» **WHAT THE TASK REQUIRES**: Starting at the line that contains "oe_request : forall" in the listing below, write out every line word for word until you have written the line that contains "oe_wait : forall".

━━━━━ RECORDED DATA ━━━━━

(* ===== verification/ClientErrors.v ===== *)
(** * The errors of a client

    Where an error of an operation can come from: the package itself, a status the peer
    reported in a response that was verified, or a panic with one of three causes. *)
From S2P Require Import Prelude Failure Errors Asn1 Types StatusInfo Enrollment Crmf X509 CertPath.
From S2P Require Import Totality Message RevocationMsg Monad Algorithms Protect Verify Keeps Orderly Http Client.
From S2P Require Import ClientEnroll ClientFacts ClientRuns.

(** ** Errors and what wraps them *)

Definition own (e : error) : Prop := disorderly e = false.

Lemma own_no_panic e : own e -> e <> GoPanic.
Proof. by intros H ->. Qed.

Section Errors.
Context {CB : Cryptobyte} {L : CryptobyteLaws CB} {GN : GoNames} {GX : GoX509} {GA : GoASN1} {GC : GoCrypto}
  {GP : GoPBMAC1} {GR : GoRandom} {GH : GoHTTP}.
Context {N : Type} (c : Client N) (creds : option Credentials).
Implicit Types (l : list net_event) (w : Net N).

(** The code outside of the repository makes no errors of its types and, where it
    returns one, does not panic. *)
Record outside_errors : Prop := {
  oe_request : forall e, http_NewRequest (endpoint c) = Some e -> own e;
  oe_do : forall der n, completes (snd (Do (httpClient c) der n));
  oe_body : forall der n h e, snd (Do (httpClient c) der n) = Ok h -> resp_BodyErr h = Some e -> own e;
  oe_wait : forall d n, completes (snd (time_After (httpClient c) d n));
  oe_sign : forall key random digest h, completes (Signer_Sign key random digest h);
  oe_verify : forall crt roots inter t, completes (x509_Verify crt roots inter t)
}.

(** A status in the body of a response: of an error message, of the one certificate
    response, of the one revocation status. *)
Inductive carries (b : PKIBody) : PKIStatusInfo -> Prop :=
| carries_error content : snd (Error_get b) = Ok content -> carries b (em_PKIStatusInfo content)
| carries_cert t resp rep :
    extractCertRespAndRep b t = Ok (resp, rep) -> carries b (cr_Status resp)
| carries_revocation rep si : snd (RP b) = Ok rep -> rev_Status rep = [si] -> carries b si.

(** The peer reported the status, in a response to a message of the run that was
    verified with the credentials. *)
Definition reported l (st : PKIStatus * string * PKIFailureInfo) : Prop :=
  exists cr m resp vr roots b si, creds = Some cr /\ answered c l cr roots m resp vr /\
    Body (message resp) = Some b /\ carries b si /\
    AsError si = Some (PKIStatusError (fst (fst st)) (snd (fst st)) (snd st)).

━━━━━

» **RESPONSE TO THIS TASK**:
  oe_request : forall e, http_NewRequest (endpoint c) = Some e -> own e;
  oe_do : forall der n, completes (snd (Do (httpClient c) der n));
  oe_body : forall der n h e, snd (Do (httpClient c) der n) = Ok h -> resp_BodyErr h = Some e -> own e;
  oe_wait : forall d n, completes (snd (time_After (httpClient c) d n));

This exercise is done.